I just received the book and I immediately turned to the index to search for NETWORK DRIVERS. Nope. Well, the introduction chapter will tell you "what we don't cover" (this important omission should of been mentioned in the online book excerpts):The book does not cover: File Drivers, Network Drivers, Graphic Drivers and User Mode Drivers.One would think that in this day of age of Communications, High End Speed Games, etc, that a rather large book titled "Developing Windows NT Device Drivers" would cover these important device drivers. At a minimum, its should of covered NDIS Device Drivers. It does not.

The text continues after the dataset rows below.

(* ===== verification/Access.v ===== *)
(** * Identity and access

    [packages/iam/service.py]: the claims of a token and the authorization of an action;
    [packages/iam/authentication.py]: the cache of signing keys and the authentication of a request;
    [apps/api/main.py]: the request contexts, the roles a route needs, and the HTTP status of an exception.

    The JWT library, the HTTP client and the clocks are arguments.  A fetch that fails with [httpx.HTTPError] is
    [OtherError "HTTPError"] and any [jwt.PyJWTError] is [OtherError "PyJWTError"].  The range of [datetime] is
    not modelled. *)
From S2P Require Import Prelude PyDecimal PyFloat PyValue PyText Domain Settings.
Local Open Scope Z_scope.

Abbreviation document := (list (string * pyval)).

(** ** service.py *)

Record Identity := MkIdentity {
  subject : string; identity_tenant : string; roles : gset string; attributes : gmap string string;
  token_expires_at : datetime; service_account : bool
}.
Record Policy := MkPolicy {
  policy_action : string; allowed_roles : gset string; required_attributes : list (string * string);
  allow_service_accounts : bool
}.

Definition attribute_check (i : Identity) (required : string * string) : result unit :=
  raise_if (negb (bool_decide (attributes i !! required.1 = Some required.2)))
    (PermissionError ("attribute " +:+ required.1 +:+ " does not satisfy policy")).

Definition authorize (i : Identity) (p : Policy) (resource_tenant : string) (now : datetime) : result bool :=
  expired ← dt_leb (token_expires_at i) now;
  raise_if expired (PermissionError "identity token expired");;
  raise_if (negb (bool_decide (identity_tenant i = resource_tenant))) (PermissionError "cross-tenant access denied");;
  raise_if (service_account i && negb (allow_service_accounts p)) (PermissionError "service account is not allowed");;
  raise_if (bool_decide (roles i ∩ allowed_roles p = ∅)) (PermissionError "role is not authorized");;
  foldM_result (λ _ r, attribute_check i r) (required_attributes p) tt;;
  Ok true.

(** [float(v)] of a text, an int or a float *)
Inductive pyfloat := FFinite (b : bin) | FInfinite | FNaN.
Lemma pg_release_inv t g h k s : pg_inv s → pg_inv (pg_release txn t g h k s).1.
Proof using Htxn.
  intros Hi. pose proof Hi as (Hn & Hl & Hr). unfold pg_release. munfold.
  destruct (truthy k) as [key|] eqn:Ek; [|done].
  rewrite txn_atomically. unfold atomically. munfold.
  destruct (pg_reservations s !! (t, key)) as [x|] eqn:Ex; simpl; [|done].
  if_case as Ec; [|done]. unfold same_demand in Ec. simpl in Ec. bprop. dprop.
  destruct (Hr _ _ _ Ex) as [r Hlr]. destruct (Hl _ _ Hlr) as [(E1&E2&E3) (?&?&?)].
  pose proof (totals_delete (pg_reservations s) t _ _ Ex) as (D1&D2&D3).
  assert (map_Forall (λ _, row_nonneg) (delete (t, key) (pg_reservations s))) as Hd
    by by apply map_Forall_delete.
  apply (totals_nonneg _ t) in Hd as (N1&N2&N3).
  unfold contribution, live in D1, D2, D3. simpl in *. rewrite bool_decide_true in * by done.
  rewrite H in *. simpl in *.
  rewrite (alter_as_insert _ _ _ _ Hlr). apply pg_inv_set; simpl; [done|..].
  - apply map_Forall_insert_2; [|done]. apply (Hn _ _ Ex).
  - intros t' Ht'. by apply totals_frame.
  - intros t' k' y. destruct (decide ((t, key) = (t', k'))); simplify_map_eq; eauto.
  - rewrite totals_update. unfold contribution, live. simpl. rewrite andb_false_r. 
    split_and!; simpl; [lia| |lia]. rewrite dval_ngreatest0 by (rewrite dval_nsub; lra).
    rewrite dval_nsub. lra.
  - unfold within. simpl. rewrite dval_ngreatest0 by (rewrite dval_nsub; lra).
    rewrite dval_nsub. destruct (Hn _ _ Ex). split_and!; lia || lra.
Qed.

Lemma pg_history_inv ops s : pg_inv s → pg_inv (foldl (pg_step txn) s ops).
Proof using Htxn.
  revert s. induction ops as [|o ops IH]; intros s Hs; simpl; [done|]. apply IH.
  destruct o; simpl; [by apply pg_configure_inv|by apply pg_reserve_inv|by apply pg_release_inv].
Qed.
End pg.

(** ** Both backends implement the interface *)

#[global] Instance mem_quota_service : QuotaService mem_ledger := {
  qs_reserve := mem_reserve;
  qs_usage := mem_usage;
  qs_limit s t := mem_quotas s !! t;
  qs_inv := mem_inv
}.
(* ===== verification/Compute.v ===== *)
(** * Compute inventory: [packages/compute]

    [inventory.py]: GPUs, nodes and reservations with the checks of their
    constructors; [snapshot.py]: the tenant's capacity snapshot; [health.py]: the
    reconciliation of several health sources.  The SHA-256 digest of the JSON dump
    that names a snapshot is a parameter. *)
From S2P Require Import Prelude PyDecimal PyValue Domain.
Local Open Scope Z_scope.

(** ** inventory.py *)

Inductive NodeState := READY | MAINTENANCE | NODE_FAILED.
#[global] Instance NodeState_eq_dec : EqDecision NodeState.
Proof. solve_decision. Defined.

Record MigSlice := MkMigSlice { mig_id : string; mig_memory_gb : dec; compute_fraction : dec }.
Definition mig_slice_check (m : MigSlice) : result MigSlice :=
  if negb (dltb (dint 0) (compute_fraction m) && dleb (compute_fraction m) (dint 1))
  then Err (ValueError "MIG compute fraction must be in (0, 1]") else Ok m.

Record Gpu := MkGpu {
  gpu_id : string; gpu_model : string; gpu_memory_gb : dec; max_power_kw : dec; mig_slices : list MigSlice
}.
Definition gpu_check (g : Gpu) : result Gpu :=
  if dltb (dint 1) (dsum (map compute_fraction (mig_slices g)))
  then Err (ValueError "MIG slices over-allocate GPU compute") else Ok g.

Record ComputeNode := MkComputeNode {
  node_id : string; node_tenant_id : string; node_site_id : string; topology_asset_id : string;
  gpus : list Gpu; node_cpu_cores : Z; node_memory_gb : dec; node_state : NodeState;
  node_labels : list (string * string)
}.

Record Reservation := MkReservation {
  reservation_id : string; reservation_tenant_id : string; gpu_ids : gset string;
  starts_at : datetime; ends_at : datetime; purpose : string; protected : bool
}.
Definition reservation_check (r : Reservation) : result Reservation :=
  bad ← dt_leb (ends_at r) (starts_at r);
  if (bad : bool) then Err (ValueError "reservation must end after it starts") else Ok r.
(* ===== verification/Admission.v ===== *)
(** * Admission control: [packages/admission/service.py]

    [AdmissionService.evaluate] against the interface [QuotaService]: the theorems hold
    for any ledger that keeps the promises of [QuotaLaws], and so for both backends of
    [QuotaLedger]. *)
From S2P Require Import Prelude PyDecimal PyFloat Domain Workloads Quota Compute.
Local Open Scope Z_scope.

Record AdmissionResult := MkAdmissionResult {
  status : string;
  blocking_constraints : list string;
  capacity_shortfall : Z;
  earliest_feasible_window : option datetime
}.

(** GPUs of protected reservations *)
Definition protected_gpus (snap : ComputeSnapshot) : Z :=
  Z.of_nat (sum_list_with (λ r, size (gpu_ids r)) (base.filter (λ r, protected r = true) (reservations snap))).

Definition when (b : bool) (tag : string) : list string := if b then [tag] else [].

(** The checks before the quota, in the order they are appended. *)
Definition admission_blocking (job : Job) (snap : ComputeSnapshot) (now : datetime) : result (list string) :=
  let available := schedulable_gpu_count snap in
  let shortfall := Z.max 0 (gpu_count (request job) - available) in
  let completion := dt_add now (timedelta_hours (f64_of_dec (estimated_hours (request job)))) in
  late ← dt_ltb (deadline (sla job)) completion;
  Ok (when (negb (bool_decide (snapshot_tenant_id snap = job_tenant_id job))) "TENANT_SCOPE"
      ++ when (mem (quality snap) ["stale"; "conflict"]) "COMPUTE_DATA_QUALITY"
      ++ when (negb (shortfall =? 0)) "GPU_CAPACITY"
      ++ when late "DEADLINE"
      ++ when (negb (bool_decide (allowed_sites job = ∅))
               && negb (existsb (λ n, bool_decide (node_site_id n ∈ allowed_sites job)) (nodes snap)))
           "SOVEREIGNTY"
      ++ when (negb (bool_decide (workload_class job = ONLINE_INFERENCE))
               && (available - gpu_count (request job) <? protected_gpus snap))
           "PROTECTED_INFERENCE_RESERVATION").

Definition demand_hours (job : Job) : dec := dmul (dint (gpu_count (request job))) (estimated_hours (request job)).

Section service.
Context {S : Type} `{QuotaService S}.

Definition admission_result (blocking : list string) (shortfall : Z) (now : datetime) : AdmissionResult :=
  MkAdmissionResult (match blocking with [] => "admitted" | _ => "rejected" end) blocking shortfall
    (match blocking with [] => None | _ => Some (dt_add now 3600000000) end).

Definition evaluate (job : Job) (snap : ComputeSnapshot) (now : datetime) : M S AdmissionResult :=
  let shortfall := Z.max 0 (gpu_count (request job) - schedulable_gpu_count snap) in
  blocking ← mlift (admission_blocking job snap now);
  match blocking with
  | _ :: _ => mret (admission_result blocking shortfall now)
  | [] =>
      granted ← qs_reserve (job_tenant_id job) (gpu_count (request job)) (demand_hours job) (Some (job_id job));
      mret (admission_result (when (negb granted) "QUOTA") shortfall now)
  end.
End service.

(** What the checks before the quota establish. *)
Record feasible (job : Job) (snap : ComputeSnapshot) (now : datetime) : Prop := {
  feasible_tenant : snapshot_tenant_id snap = job_tenant_id job;
  feasible_quality : quality snap ≠ "stale" ∧ quality snap ≠ "conflict";
  feasible_capacity : gpu_count (request job) <= schedulable_gpu_count snap;
  feasible_deadline :
    us now + timedelta_hours (f64_of_dec (estimated_hours (request job))) <= us (deadline (sla job));
  feasible_sites : allowed_sites job = ∅ ∨ ∃ n, n ∈ nodes snap ∧ node_site_id n ∈ allowed_sites job;
  feasible_protected : workload_class job = ONLINE_INFERENCE ∨
    gpu_count (request job) + protected_gpus snap <= schedulable_gpu_count snap
}.

Lemma when_nil b tag : when b tag = [] ↔ b = false.
Proof. by destruct b. Qed.

Lemma admission_blocking_nil job snap now l : admission_blocking job snap now = Ok l →
  l = [] ↔ feasible job snap now.
Proof.
  unfold admission_blocking. munfold. destruct (dt_ltb _ _) as [late|] eqn:El; [|done]. intros [= <-].
  unfold dt_ltb in El. destruct (Bool.eqb _ _); [|done]. injection El as <-. simpl.
  rewrite !app_nil, !when_nil. rewrite mem_false, !not_elem_of_cons.
  rewrite !negb_false_iff, bool_decide_eq_true, !andb_false_iff, !negb_false_iff, !bool_decide_eq_true.
  rewrite existsb_true, Z.eqb_eq, !Z.ltb_ge. setoid_rewrite bool_decide_eq_true.
  split.
  - intros (?&(?&?&_)&?&?&?&?). split; auto; try lia. intuition lia.
  - intros [? [? ?] ? ? ? ?]. split_and!; auto; try lia; [|intuition lia]. intros ?%elem_of_nil; done.
Qed.

Section facts.
Context {S : Type} `{QuotaLaws S}.

(** Admission is sound and leaves nothing behind.  Against any quota ledger that keeps
    its promises, an evaluation that returns says admitted exactly when no constraint
    blocks; an admitted job belongs to the snapshot's tenant, the snapshot is neither stale
    nor in conflict, its GPUs fit the schedulable ones (keeping the protected count free
    unless it is online inference), it ends by its deadline, an allowed site has a node and
    its tenant is inside its quota with the demand reserved under the job id; a rejected
    job, and one whose evaluation raises, leaves the ledger as it was. *)
Theorem admission_sound (job : Job) (snap : ComputeSnapshot) (now : datetime) (s : S) (Hinv : qs_inv s) :
  let '(s', res) := evaluate job snap now s in
  qs_inv s' ∧
  match res with
  | Err _ => s' = s
  | Ok r =>
      capacity_shortfall r = Z.max 0 (gpu_count (request job) - schedulable_gpu_count snap) ∧
      (status r = "admitted" ↔ blocking_constraints r = []) ∧
      (status r = "admitted" →
         feasible job snap now ∧ earliest_feasible_window r = None ∧
         qs_reserve (job_tenant_id job) (gpu_count (request job)) (demand_hours job)
           (Some (job_id job)) s = (s', Ok true) ∧
         ∃ q, qs_limit s' (job_tenant_id job) = Some q ∧ within q (qs_usage s' (job_tenant_id job))) ∧
      (status r ≠ "admitted" →
         s' = s ∧ status r = "rejected" ∧ earliest_feasible_window r = Some (dt_add now 3600000000) ∧
         (blocking_constraints r = ["QUOTA"] ∨ ¬ feasible job snap now))
  end.
Proof.
  unfold evaluate. munfold. destruct (admission_blocking job snap now) as [l|e] eqn:El; [|done].
  pose proof (admission_blocking_nil _ _ _ _ El) as Hl.
  destruct l as [|b l].
  - pose proof (qs_reserve_inv (job_tenant_id job) (gpu_count (request job)) (demand_hours job)
      (Some (job_id job)) s Hinv) as Hi.
    pose proof (qs_reserve_refused (job_tenant_id job) (gpu_count (request job)) (demand_hours job)
      (Some (job_id job)) s) as Hr.
    pose proof (qs_reserve_granted (job_tenant_id job) (gpu_count (request job)) (demand_hours job)
      (Some (job_id job)) s Hinv) as Hg.
    destruct (qs_reserve _ _ _ _ s) as [s' [[]|e]] eqn:Eq; simpl in *.
    + split_and!; try done. intros _. split_and!; try done; [by apply Hl|by apply Hg].
    + rewrite Hr by done. split_and!; try done. intros _. split_and!; try done. by left.
    + by rewrite Hr.
  - simpl. split_and!; try done. intros _. split_and!; try done. right. rewrite <- Hl. done.
Qed.
End facts.

Definition sample_job : Job :=
  MkJob "job-1" "ten_acme" "prj" ONLINE_INFERENCE (MkResourceRequest 1 None 4 (dint 64) (Dec 15 (-1)) (Dec 7 (-1)))
    (MkSla (DT 7200000000 true) 50 None None) (DT 0 true) {["site_sh"]} ∅ [] true [].

Lemma admission_sound_witness :
  let s := (mem_configure "ten_acme" (MkQuota 8 (dint 100) 2) mem_init).1 in
  let '(s', res) := evaluate sample_job sample_snapshot (DT 60000000 true) s in
  res = Ok (MkAdmissionResult "admitted" [] 0 None) ∧
  ∃ q, mem_quotas s' !! "ten_acme" = Some q ∧ within q (mem_usage s' "ten_acme").
Proof.
  intros s. assert (mem_inv s) as Hs by apply mem_configure_inv, mem_inv_init.
  pose proof (admission_sound sample_job sample_snapshot (DT 60000000 true) s Hs) as Ht.
  assert ((evaluate sample_job sample_snapshot (DT 60000000 true) s).2
    = Ok (MkAdmissionResult "admitted" [] 0 None)) as He by (by vm_compute).
  destruct (evaluate _ _ _ s) as [s' res]. simpl in He. subst res. split; [done|].
  destruct Ht as (_ & _ & _ & Ha & _). by destruct (Ha eq_refl) as (_ & _ & _ & Hq).
Defined.
(* ===== verification/Approval.v ===== *)
(** * Risk and approvals: [packages/risk/classifier.py], [packages/approval/workflow.py]

    [ApprovalWorkflow] has an in-process backend (a dict under a lock, the [mem_]
    definitions) and a PostgreSQL one (tables [approvals] and [approval_votes], the [pg_]
    definitions).  The votes table is the list of its rows in insertion order; the code
    only inserts rows with decision 'approved'. *)
From S2P Require Import Prelude Domain.
Local Open Scope Z_scope.

(** ** classifier.py *)

Inductive RiskLevel := L0 | L1 | L2 | L3 | L4.
#[global] Instance RiskLevel_eq_dec : EqDecision RiskLevel.
Proof. solve_decision. Defined.
Definition risk_int (r : RiskLevel) : Z :=
  match r with L0 => 0 | L1 => 1 | L2 => 2 | L3 => 3 | L4 => 4 end.

Definition classify (external_write energy_action reversible critical_service_impact
    safety_boundary_change : bool) : RiskLevel :=
  if safety_boundary_change then L4
  else if critical_service_impact || (energy_action && negb reversible) then L3
  else if external_write || energy_action then L2
  else if negb reversible then L1
  else L0.

(** ** workflow.py: data *)

Inductive ApprovalStatus := PENDING | APPROVED | REJECTED | EXPIRED.
#[global] Instance ApprovalStatus_eq_dec : EqDecision ApprovalStatus.
Proof. solve_decision. Defined.

Record ApprovalRequest := MkApprovalRequest {
  req_id : string; req_plan_id : string; req_tenant_id : string; req_risk : RiskLevel;
  requested_by : string; expires_at : datetime; required_roles : gset string;
  required_count : Z; approvals : list (string * string); req_status : ApprovalStatus
}.
#[global] Instance ApprovalRequest_eq_dec : EqDecision ApprovalRequest.
Proof. solve_decision. Defined.

(** [replace(request, ...)] *)
Definition with_status (st : ApprovalStatus) (r : ApprovalRequest) : ApprovalRequest :=
  MkApprovalRequest (req_id r) (req_plan_id r) (req_tenant_id r) (req_risk r) (requested_by r)
    (expires_at r) (required_roles r) (required_count r) (approvals r) st.
Definition with_approvals (a : list (string * string)) (r : ApprovalRequest) : ApprovalRequest :=
  MkApprovalRequest (req_id r) (req_plan_id r) (req_tenant_id r) (req_risk r) (requested_by r)
    (expires_at r) (required_roles r) (required_count r) a (req_status r).
Definition with_requirements (e : datetime) (roles : gset string) (n : Z) (r : ApprovalRequest) : ApprovalRequest :=
  MkApprovalRequest (req_id r) (req_plan_id r) (req_tenant_id r) (req_risk r) (requested_by r)
    e roles n (approvals r) (req_status r).

(** [2 if risk >= L3 else (1 if risk >= L2 else 0)] *)
Definition risk_minimum (r : RiskLevel) : Z :=
  if 3 <=? risk_int r then 2 else if 2 <=? risk_int r then 1 else 0.

(** The checks [create] makes before it chooses a backend *)
Definition create_guard (r : ApprovalRequest) : result unit :=
  raise_if (required_count r <? risk_minimum (req_risk r)) (ValueError "approval count below risk minimum");;
  raise_if ((0 <? required_count r) && bool_decide (required_roles r = ∅)) (ValueError "approval roles are required").

Definition validate_modification (st : ApprovalStatus) (requester actor : string) (risk : RiskLevel)
    (e : datetime) (roles : gset string) (n vote_count : Z) : result unit :=
  raise_if (negb (bool_decide (st = PENDING)) || negb (vote_count =? 0))
    (ValueError "only an unvoted pending approval can be modified");;
  raise_if (negb (bool_decide (actor = requester))) (PermissionError "only the approval requester can modify it");;
  raise_if ((n <? risk_minimum risk) || (negb (n =? 0) && bool_decide (roles = ∅)))
    (ValueError "approval requirements are below the risk minimum");;
  raise_if (negb (aware e)) (ValueError "approval expiry must be timezone-aware").

(** ** The in-process backend *)

Abbreviation mem_requests := (gmap string ApprovalRequest).

Definition mem_lookup (id : string) : M mem_requests ApprovalRequest :=
  s ← mget; mlift (of_option (KeyError id) (s !! id)).
Definition mem_store (id : string) (r : ApprovalRequest) : M mem_requests unit :=
  s ← mget; mput (<[id := r]> s).
Lemma approval_reason_nil a now approval l : approval_reason a now approval = Ok l →
  l = [] ↔ (2 <= risk_int (action_risk a) → approval_covers a now approval).
Proof.
  unfold approval_reason, approval_covers. munfold.
  destruct (Z.ltb_spec (risk_int (action_risk a)) 2) as [Hr|Hr].
  { intros [= <-]. split; [lia|done]. }
  assert (∀ (P : Prop), (2 <= risk_int (action_risk a) → P) ↔ P) as HP by (intros; split; [intros H; by apply H|done]).
  rewrite HP. destruct approval as [r|]; [|intros [= <-]; naive_solver].
  destruct (bool_decide (req_status r = APPROVED)) eqn:Es; simpl; [|intros [= <-]; bprop; naive_solver].
  destruct (_ || _) eqn:Ec.
  { intros [= <-]. split; [done|]. intros (r' & [= <-] & _ & ? & ? & _). bprop. destruct Ec; by bprop. }
  destruct (dt_leb _ _) as [late|] eqn:El; [|done]. intros [= <-]. rewrite reason_nil. bprop.
  unfold dt_leb in El. destruct (Bool.eqb _ _); [|done]. injection El as <-. rewrite Z.leb_gt. naive_solver.
Qed.

(** ** Properties *)

Lemma guard_decides (whitelist : gset string) (max_age : Z) (a : Action) (version : string)
    (now : datetime) (approval : option ApprovalRequest) (d : GuardDecision)
    (Hd : guard_evaluate whitelist max_age a version now approval = Ok d) :
  (allowed d = true ↔ permitted whitelist max_age a version now approval) ∧
  (allowed d = true ↔ reasons d = []).
Proof.
  unfold guard_evaluate in Hd. munfold. destruct (dt_sub now (created_at a)) as [age|] eqn:Ea; [|done].
  destruct (mapM_result _ _) as [bs|] eqn:Eb; [|done]. destruct (approval_reason _ _ _) as [ar|] eqn:Er; [|done].
  injection Hd as <-. simpl. rewrite bool_decide_eq_true. split; [|done].
  unfold dt_sub in Ea. destruct (Bool.eqb _ _); [|done]. injection Ea as <-.
  rewrite !app_nil, !reason_nil, (bounds_reasons_nil _ _ _ Eb), (approval_reason_nil _ _ _ _ Er).
  rewrite !negb_false_iff, !bool_decide_eq_true, mem_false, Z.ltb_ge.
  split; [intros (?&?&?&?&?&?); by split|intros []; done].
Qed.

(** C26: The action guard is sound and complete on every action it decides: it allows exactly
    the actions whose kind is whitelisted and not a low-level energy command, whose expected
    state version is current, that are not older than the limit, whose every bounded parameter
    is present and numerically inside its bounds, and which, from risk L2 on, carry an approved,
    unexpired approval of the same plan and tenant; and it gives no reason exactly then. *)
Theorem guard_allows_iff (whitelist : gset string) (max_age : Z) (a : Action) (version : string)
    (now : datetime) (approval : option ApprovalRequest) (d : GuardDecision)
    (Hd : guard_evaluate whitelist max_age a version now approval = Ok d) :
  (allowed d = true ↔ permitted whitelist max_age a version now approval) ∧
  (allowed d = true ↔ reasons d = []).
Proof. by apply guard_decides. Qed.

Definition sample_action : Action :=
  MkAction "act-1" "plan-1" "ten_acme" "ess-1" "set_dispatch_plan" "v7"
    [("dispatch_kw", VStr "12.5")] [("dispatch_kw", (dint (-50), dint 50))] 30 "idem-0001" L2 (DT 0 true) None.
Definition sample_approval : ApprovalRequest :=
  with_status APPROVED (with_approvals [("bob", "energy_manager"); ("carol", "energy_manager")] sample_request).

Lemma guard_allows_iff_witness :
  permitted {["set_dispatch_plan"]} 300000000 sample_action "v7" (DT 10 true) (Some sample_approval).
Proof.
  assert (guard_evaluate {["set_dispatch_plan"]} 300000000 sample_action "v7" (DT 10 true) (Some sample_approval)
    = Ok (MkGuardDecision true [])) as Hd by (by vm_compute).
  exact (proj1 (proj1 (guard_allows_iff _ _ _ _ _ _ _ Hd)) eq_refl).
Defined.

(** A bounded parameter that is present but not a numeral is not reported as a reason: the
    guard's handler catches [KeyError] and [ValueError] only, so [decimal.InvalidOperation]
    escapes [evaluate], whatever the other checks say. *)
Theorem guard_nonnumeric_escapes (whitelist : gset string) (max_age : Z) (a : Action) (version : string)
    (now : datetime) (approval : option ApprovalRequest) (name : string) (lo hi : dec) (raw : pyval)
    (pre post : list (string * (dec * dec)))
    (Haware : aware now = aware (created_at a))
    (Hb : bounds a = pre ++ (name, (lo, hi)) :: post)
    (Hpre : Forall (λ b, is_ok (bound_reason (parameters a) b) = true) pre)
    (Hraw : od_get name (parameters a) = Some raw) (Hbad : decimal_of_val raw = Err InvalidOperation) :
  guard_evaluate whitelist max_age a version now approval = Err InvalidOperation.
Proof.
  unfold guard_evaluate, dt_sub. munfold. rewrite Haware, eqb_reflx, Hb.
  assert (mapM_result (bound_reason (parameters a)) (pre ++ (name, (lo, hi)) :: post) = Err InvalidOperation) as ->;
    [|done].
  clear Hb. induction Hpre as [|b pre Hb1 Hpre IH].
  - unfold bound_reason at 1. simpl. by rewrite Hraw, Hbad.
  - cbn [app mapM_result]. destruct (bound_reason (parameters a) b); [|done]. by rewrite IH.
Qed.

Lets face it, Microsoft could not sell a dieing man a glass of water. Reading the wdk docs is the most jumbled pile of words aimed at nice short web pages than getting ideas across. This book was written in the NT 4 era and looks on Win2k as the future, but Windows driver writing is complex enough and has not changed in its base ideas so that with this book, along with the wdk you can write a driver! Others have noted that the book skips over exciting things like writing a file system, but nobody is going to ask you to write a file system but a nice filter driver is still a possibility. It gives the basic view of drivers and the relationship of the objects needed to build one. You will have to read the book, then use the knowledge to unravel the wdk to get the changes and extra commands since added to drivers for valid up to date work, but the data presented is well written and builds you knowledge in layers. Couple this book with "Advanced Windows Debugging" and you could build a career, if the clowns had not shipped the jobs overseas. The trick with drivers is learning the layout without falling asleep, this book does a much better job than most, but as usual, you will probably need all the books you can get to actually write a comercial quality driver, even on a simple level and driver writing still pays fantastic, so get on with it!

It's totally great to hear the inside scoop from the experts. I love the real experience grey comments. A very tough subject covered in great depth but still very readable. A device driver classic! Forget the other driver books and buy this one!

I love this book. Whatever grey areas were created by other books is cleared after reading this book. The verbosity kept me interested.